Named Entity Recognition for Nepali Text Using Support Vector Machines

Abstract

Named Entity Recognition aims to identify and to classify rigid designators in text such as proper names, biological species, and temporal expressions into some predefined categories. There has been growing interest in this field of research since the early 1990s. Named Entity Recognition has a vital role in different fields of natural language processing such as Machine Translation, Information Extraction, Question Answering System and various other fields. In this paper, Named Entity Recognition for Nepali text, based on the Support Vector Machine (SVM) is presented which is one of machine learning approaches for the classification task. A set of features are extracted from training data set. Accuracy and efficiency of SVM classifier are analyzed in three different sizes of training data set. Recognition systems are tested with ten datasets for Nepali text. The strength of this work is the efficient feature extraction and the comprehensive recognition techniques. The Support Vector Machine based Named Entity Recognition is limited to use a certain set of features and it uses a small dictionary which affects its performance. The learning performance of recognition system is observed. It is found that system can learn well from the small set of training data and increase the rate of learning on the increment of training size.

Share and Cite:

Bam, S. and Shahi, T. (2014) Named Entity Recognition for Nepali Text Using Support Vector Machines. Intelligent Information Management, 6, 21-29. doi: 10.4236/iim.2014.62004.

1. Introduction

The term Named Entity (NE) was evolved during the sixth Message Understanding Conference (MUC-6, 1995) [1] . NE is the structured information referring to predefined proper names, like persons, locations, and organizations etc. NE task is to identify all named locations, named persons, named organizations, date, times, monetary amounts, percentages etc. in text.
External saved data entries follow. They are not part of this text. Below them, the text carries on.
Lemma submit_abs : abs (s', pc') = A (store s) (bdata s) (blockno s) (fupd (a_pc (abs (s, pc))) p (APending b w)).
Proof.
  destruct sub_known as (K1 & K2 & K3). unfold abs. cbn [fst snd a_pc]. f_equal. extensionality q.
  assert (forall h, h ∈ outstanding s' <-> h = i0 \/ h ∈ outstanding s) as Hk.
  { intros h. unfold outstanding. rewrite K1, K3, !elem_of_app, list_elem_of_singleton. tauto. }
  unfold pc', fupd. destruct (Z.eqb_spec q p) as [-> |Hne]; cbn [abs_pc].
  - rewrite bool_decide_eq_true_2; [done|]. apply Hk. by left.
  - destruct (pc q) as [|c v|c v j0] eqn:Hq; [done|done|]. cbn [abs_pc].
    destruct (sub_other q c v j0 Hq) as (_ & _ & Ho). assert (j0 <> i0) as Hj by (intros ->; apply (Ho i0); by left).
    rewrite (bool_decide_ext (j0 ∈ outstanding s') (j0 ∈ outstanding s)) by (rewrite Hk; tauto).
    unfold s'. cbn [info_status submitted push_avail set_info_b set_bdisk set_desc set_status set_op set_free]. by rewrite fupd_ne.
Qed.
End submission.

(** ** Finishing a request *)

Definition released (s : vstate) (i0 i1 i2 : Z) : vstate :=
  set_free i2 true (set_desc i2 (Vdesc NullP 0 0 0) (set_free i1 true (set_desc i1 (Vdesc NullP 0 0 0)
    (set_free i0 true (set_desc i0 (Vdesc NullP 0 0 0) (set_info_b i0 NOBUF s)))))).

Section completion.
Context (s : vstate) (pc : Z -> vpc) (p b : Z) (w : bool) (i0 : Z).
Hypothesis inv : vinv s pc.
Hypothesis waiting : pc p = VWait b w i0.
Let i1 := second s i0.
Let i2 := third s i0.
Let s' := released s i0 i1 i2.
Let pc' := fupd pc p VIdle.

Lemma done_chain : chain_ok s b w i0.
Proof. by eapply vi_chain. Qed.

Lemma done_distinct : i0 <> i1 /\ i0 <> i2 /\ i1 <> i2.
Proof. pose proof (ch_nodup _ _ _ _ done_chain) as Hn. unfold chain in Hn. rewrite !NoDup_cons, !elem_of_cons in Hn. intuition congruence. Qed.

Lemma vfree_step i t : 0 <= i < NUM -> dfree t i = false ->
  let t' := set_free i true (set_desc i (Vdesc NullP 0 0 0) t) in
  (d <- gets (fun s => desc s i) ;; free_desc i ;;;
   if negb (Z.land (d_flags d) VRING_DESC_F_NEXT =? 0) then ret (inl (d_next d)) else ret (inr tt)) t =
  Ret (if negb (Z.land (d_flags (desc t i)) VRING_DESC_F_NEXT =? 0) then inl (d_next (desc t i)) else inr tt) t'.
Proof.
  intros Hi Hf t'. unfold bind at 1, gets. rewrite (bind_step _ _ _ _ _ (free_desc_run i t ltac:(lia) Hf)).
  by destruct (negb _).
Qed.

Lemma rw_wait_run : bdisk s b <> 1 -> rw_wait b i0 s = Ret tt s'.
Proof.
  intros Hb. destruct done_chain as [C1 C2 C3 C4 C5 C6 C7]. destruct done_distinct as (N1 & N2 & N3). fold i1 i2 in C3, C4, C5.
  destruct (C2 i0) as [R0 F0]; [by left|]. destruct (C2 i1) as [R1 F1]; [right; by left|].
  destruct (C2 i2) as [R2 F2]; [right; right; by left|].
  unfold rw_wait. rewrite (bind_step _ _ _ (bdisk s b) s) by done. rewrite (proj2 (Z.eqb_neq _ 1)) by done.
  set (s0 := set_info_b i0 NOBUF s). rewrite (bind_step _ _ _ tt s0) by done. unfold free_chain.
  change (Z.to_nat NUM) with 8%nat. cbn [loop].
  set (s1 := set_free i0 true (set_desc i0 (Vdesc NullP 0 0 0) s0)).
  set (s2 := set_free i1 true (set_desc i1 (Vdesc NullP 0 0 0) s1)).
  assert (desc s1 i1 = desc s i1) as D1 by (cbn; by rewrite fupd_ne).
  assert (desc s2 i2 = desc s i2) as D2 by (cbn; by rewrite !fupd_ne).
  rewrite (bind_step _ _ s0 (inl i1) s1).
  2:{ rewrite vfree_step by done. change (desc s0 i0) with (desc s i0). rewrite C3. done. }
  rewrite (bind_step _ _ s1 (inl i2) s2).
  2:{ rewrite vfree_step; [|done|cbn; by rewrite fupd_ne]. rewrite D1, C4. by destruct w. }
  rewrite (bind_step _ _ s2 (inr tt) s'); [done|].
  rewrite vfree_step; [|done|cbn; by rewrite !fupd_ne]. rewrite D2, C5. done.
Qed.

Lemma done_not_known : bdisk s b <> 1 -> i0 ∉ known s.
Proof.
  intros Hb Hin. destruct (vi_known _ _ inv i0 Hin) as (q & c & v & Hq & Hd).
  assert (q = p) as -> by (by eapply head_owner). congruence.
Qed.

Lemma done_frame q c v j0 : q <> p -> pc q = VWait c v j0 -> chain s' j0 = chain s j0 /\ chain_ok s' c v j0.
Proof.
  intros Hne Hq. assert (forall i, i ∈ chain s j0 -> i <> i0 /\ i <> i1 /\ i <> i2) as Hd.
  { intros i Hi. pose proof (vi_disjoint _ _ inv q p c v j0 b w i0 Hne Hq waiting i Hi) as Hn. unfold chain in Hn.
    rewrite !not_elem_of_cons in Hn. tauto. }
  apply vchain_frame; [by eapply vi_chain| |done| |done].
  - intros i Hi. destruct (Hd i Hi) as (N0 & N1 & N2). cbn. rewrite !fupd_ne by done. split; [done|].
    by apply (ch_used _ _ _ _ (vi_chain _ _ inv q c v j0 Hq)).
  - cbn. apply fupd_ne. apply Hd. by left.
Qed.

Lemma done_pc q c v j0 : pc' q = VWait c v j0 -> q <> p /\ pc q = VWait c v j0.
Proof. unfold pc', fupd. by destruct (Z.eqb_spec q p). Qed.

Lemma done_vinv : bdisk s b <> 1 -> vinv s' pc'.
Proof.
  intros Hb. pose proof (done_not_known Hb) as Hk. destruct done_chain as [C1 C2 _ _ _ _ _]. split.
  - intros i. unfold s'. cbn. unfold fupd.
    destruct (Z.eqb_spec i i2) as [-> |]; [intros _; apply C2; right; right; by left|].
    destruct (Z.eqb_spec i i1) as [-> |]; [intros _; apply C2; right; by left|].
    destruct (Z.eqb_spec i i0) as [-> |]; [intros _; apply C2; by left|]. apply inv.
  - intros q c v j0 [Hn Hq]%done_pc. by eapply done_frame.
  - intros q r c v j0 c' v' k0 Hne [Hn Hq]%done_pc [Hm Hr]%done_pc i.
    rewrite (proj1 (done_frame q c v j0 Hn Hq)), (proj1 (done_frame r c' v' k0 Hm Hr)).
    by apply (vi_disjoint _ _ inv q r c v j0 c' v' k0).
  - assert (forall q c, active pc' q c -> active pc q c) as Ha.
    { intros q c (v & Hq). exists v. unfold pc', fupd in Hq. destruct (q =? p); [|done]. by destruct Hq as [?|[? ?]]. }
    intros q r c Hq Hr. eapply (vi_bufs _ _ inv); by apply Ha.
  - apply inv.
  - intros h Hh. destruct (vi_known _ _ inv h Hh) as (q & c & v & Hq & Hd). exists q, c, v. split; [|done].
    unfold pc'. rewrite fupd_ne; [done|]. intros ->. rewrite waiting in Hq. injection Hq as <- <- <-. done.
  - intros q c v j0 [Hn Hq]%done_pc. by apply (vi_waiting _ _ inv q c v).
  - apply inv.
Qed.

Lemma done_abs : bdisk s b <> 1 ->
  a_pc (abs (s, pc)) p = ADone b w /\ abs (s', pc') = A (store s) (bdata s) (blockno s) (fupd (a_pc (abs (s, pc))) p AIdle).
Proof.
  intros Hb. split.
  - cbn. rewrite waiting. cbn. rewrite (proj2 (vi_waiting _ _ inv p b w i0 waiting (done_not_known Hb))).
    rewrite bool_decide_eq_false_2; [done|]. intros Hin. apply (done_not_known Hb), elem_of_app. by left.
  - unfold abs. cbn [fst snd a_pc]. f_equal. extensionality q. unfold pc', fupd. by destruct (q =? p).
Qed.
End completion.

(** ** The interrupt handler *)

(** A finished request with status 0 is acknowledged. *)
Lemma intr_body_run s pc : vinv s pc -> used_idx s <> uidx s ->
  let h := uring s (used_idx s mod NUM) in let s' := next_used (set_bdisk (info_b s h) 0 s) in
  finished s = h :: finished s' /\
  (info_status s h <> 0 -> intr_body tt s = Panic "virtio_disk_intr status") /\
  (info_status s h = 0 -> intr_body tt s = Ret (inl tt) s' /\ vinv s' pc).
Proof.
  intros Hi Hne h s'. destruct (vi_idx _ _ Hi) as (I1 & I2 & I3 & I4).
  assert (finished s = h :: finished s') as Ef by (unfold finished; cbn; by apply ring_pop).
  assert (h ∈ known s) as Hk by (apply elem_of_app; right; rewrite Ef; by left).
  destruct (vi_known _ _ Hi h Hk) as (p & b & w & Hp & Hd).
  assert (info_b s h = b) as Eb by (apply (ch_buf _ _ _ _ (vi_chain _ _ Hi p b w h Hp))).
  pose proof (vi_nodup _ _ Hi) as Hn. unfold known in Hn. rewrite Ef in Hn.
  assert (forall x, x ∈ known s <-> x = h \/ x ∈ known s') as Hks.
  { intros x. unfold known. rewrite Ef. change (outstanding s') with (outstanding s). rewrite !elem_of_app, elem_of_cons. tauto. }
  assert (NoDup (known s') /\ h ∉ known s') as [Hn' Hh'].
  { assert (outstanding s ++ h :: finished s' ≡ₚ h :: known s') as E by (unfold known; change (outstanding s') with (outstanding s); solve_Permutation).
    rewrite E in Hn. apply NoDup_cons in Hn. tauto. }
  assert (intr_body tt s = if negb (info_status s h =? 0) then Panic "virtio_disk_intr status" else Ret (inl tt) s') as Er.
  { unfold intr_body. rewrite (bind_step _ _ s s s) by done. rewrite (proj2 (Z.eqb_neq _ _)) by done. cbv zeta. fold h.
    by destruct (negb _). }
  split; [done|]. rewrite Er. split; [intros H; by rewrite (proj2 (Z.eqb_neq _ 0) H)|]. intros H. rewrite H. split; [done|].
  apply (vinv_queues s); try done.
  - intros x Hx. destruct (vi_known _ _ Hi x) as (q & c & v & Hq & Hdq); [apply Hks; by right|]. exists q, c, v. split; [done|].
    cbn. rewrite Eb, fupd_ne; [done|]. intros ->.
    assert (q = p) as -> by (apply (vi_bufs _ _ Hi q p b); eexists; right; eauto). rewrite Hp in Hq. injection Hq as <- <-. done.
  - intros q c v j0 Hq Hj. destruct (decide (j0 = h)) as [-> |Hjh].
    + assert (q = p) as -> by (by eapply head_owner). assert (c = b) as -> by congruence. cbn. rewrite Eb, fupd_eq. done.
    + destruct (vi_waiting _ _ Hi q c v j0 Hq) as [Hdq Hst]; [by intros [-> |?]%Hks|]. split; [|done].
      change (fupd (bdisk s) (info_b s h) 0 c = 0). unfold fupd. by destruct (c =? info_b s h).
  - cbn. split_and!; try lia; apply wrap_range; lia.
Qed.

(** The handler acknowledges all finished requests, or panics when it comes to
    one that failed. *)
Lemma intr_loop pc l : forall n s, vinv s pc -> finished s = l -> (length l < n)%nat ->
  (Forall (fun h => info_status s h = 0) l /\ exists s', loop n intr_body tt s = Ret tt s' /\
     vinv s' pc /\ abs (s', pc) = abs (s, pc) /\ finished s' = [] /\ outstanding s' = outstanding s) \/
  (Exists (fun h => info_status s h <> 0) l /\ loop n intr_body tt s = Panic "virtio_disk_intr status").
Proof.
  induction l as [|h l IH]; intros [|n] s Hi El Hn; try (cbn in Hn; lia); cbn [loop].
  - left. split; [constructor|]. exists s. split; [|done]. assert (used_idx s = uidx s) as E.
    { destruct (decide (used_idx s = uidx s)) as [|Hne]; [done|].
      destruct (intr_body_run s pc Hi Hne) as [Ef _]. rewrite El in Ef. done. }
    rewrite (bind_step _ _ s (inr tt) s); [done|]. unfold intr_body. rewrite (bind_step _ _ s s s) by done.
    by rewrite (proj2 (Z.eqb_eq _ _) E).
  - assert (used_idx s <> uidx s) as Hne.
    { intros E. unfold finished in El. rewrite E, ring_empty in El. done. }
    destruct (intr_body_run s pc Hi Hne) as (Ef & Hbad & Hok). rewrite El in Ef. injection Ef as Eh Ef. rewrite <- Eh in Hbad, Hok.
    destruct (decide (info_status s h = 0)) as [Hs|Hs].
    + destruct (Hok Hs) as [Eb Hv]. rewrite (bind_step _ _ _ _ _ Eb). rewrite <- Eh in Ef.
      destruct (IH n _ Hv (eq_sym Ef)) as [(Hall & s' & E & H1 & H2 & H3 & H4)|[Hex E]]; [cbn in Hn; lia| |].
      * left. split; [by constructor|]. exists s'. done.
      * right. split; [by apply Exists_cons_tl|done].
    + right. split; [by constructor|]. by rewrite (bind_panic _ _ _ _ (Hbad Hs)).
Qed.

Lemma intr_run s pc : vinv s pc ->
  (Forall (fun h => info_status s h = 0) (finished s) /\ exists s', virtio_disk_intr s = Ret tt s' /\
     vinv s' pc /\ abs (s', pc) = abs (s, pc) /\ finished s' = [] /\ outstanding s' = outstanding s) \/
  (Exists (fun h => info_status s h <> 0) (finished s) /\ virtio_disk_intr s = Panic "virtio_disk_intr status").
Proof.
  intros Hi. unfold virtio_disk_intr. rewrite (bind_step _ _ s (S (Z.to_nat (u16 (uidx s - used_idx s)))) s) by done.
  apply intr_loop; [done|done|]. pose proof (length_ring_u16 (uring s) (used_idx s) (uidx s)). unfold finished. lia.
Qed.

(** ** The device *)

Lemma take_sim s s' pc : vinv s pc -> dev_take s = Some s' -> vinv s' pc /\ abs (s', pc) = abs (s, pc).
Proof.
  intros Hi E. unfold dev_take in E. destruct (Z.eqb_spec (dseen s) (aidx s)) as [|Hne]; [done|]. injection E as <-.
  destruct (vi_idx _ _ Hi) as (I1 & I2 & I3 & I4). set (s' := V _ _ _ _ _ _ _ _ _ _ _ _ _ _ _ _ _ _).
  set (h := aring s (dseen s mod NUM)). assert (queued s = h :: queued s') as Eq by (unfold queued; cbn; by apply ring_pop).
  assert (outstanding s' ≡ₚ outstanding s) as Ho.
  { unfold outstanding. rewrite Eq. change (inflight s') with (inflight s ++ [h]). solve_Permutation. }
  assert (known s' ≡ₚ known s) as Hk by (unfold known; change (finished s') with (finished s); by rewrite Ho).
  split.
  - apply (vinv_queues s); try done.
    + rewrite Hk. apply Hi.
    + intros x Hx. rewrite Hk in Hx. by apply Hi.
    + intros q c v j0 Hq Hj. rewrite Hk in Hj. by apply (vi_waiting _ _ Hi q c v j0).
    + cbn. split_and!; try lia; apply wrap_range; lia.
  - unfold abs. cbn [fst snd]. f_equal. extensionality q. destruct (pc q) as [| |c v j0]; try done. cbn.
    rewrite (bool_decide_ext (j0 ∈ outstanding s') (j0 ∈ outstanding s)); [done|]. by rewrite Ho.
Qed.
Named Entity Recognition (NER) aims to classify each word of a document into predefined target named entity classes and is nowadays considered to be fundamental activity for many Natural Language Processing (NLP) tasks such as information retrieval, machine translation, information extraction, question answering systems [1] [2] . Though Support Vector Machine (SVM) [3] technique has been widely applied to NER in several well-studied languages, the use of SVM technique to Nepali Languages (NLs) is very new. The basic principle of proposed Named Entity Recognition is illustrated in Figure 1.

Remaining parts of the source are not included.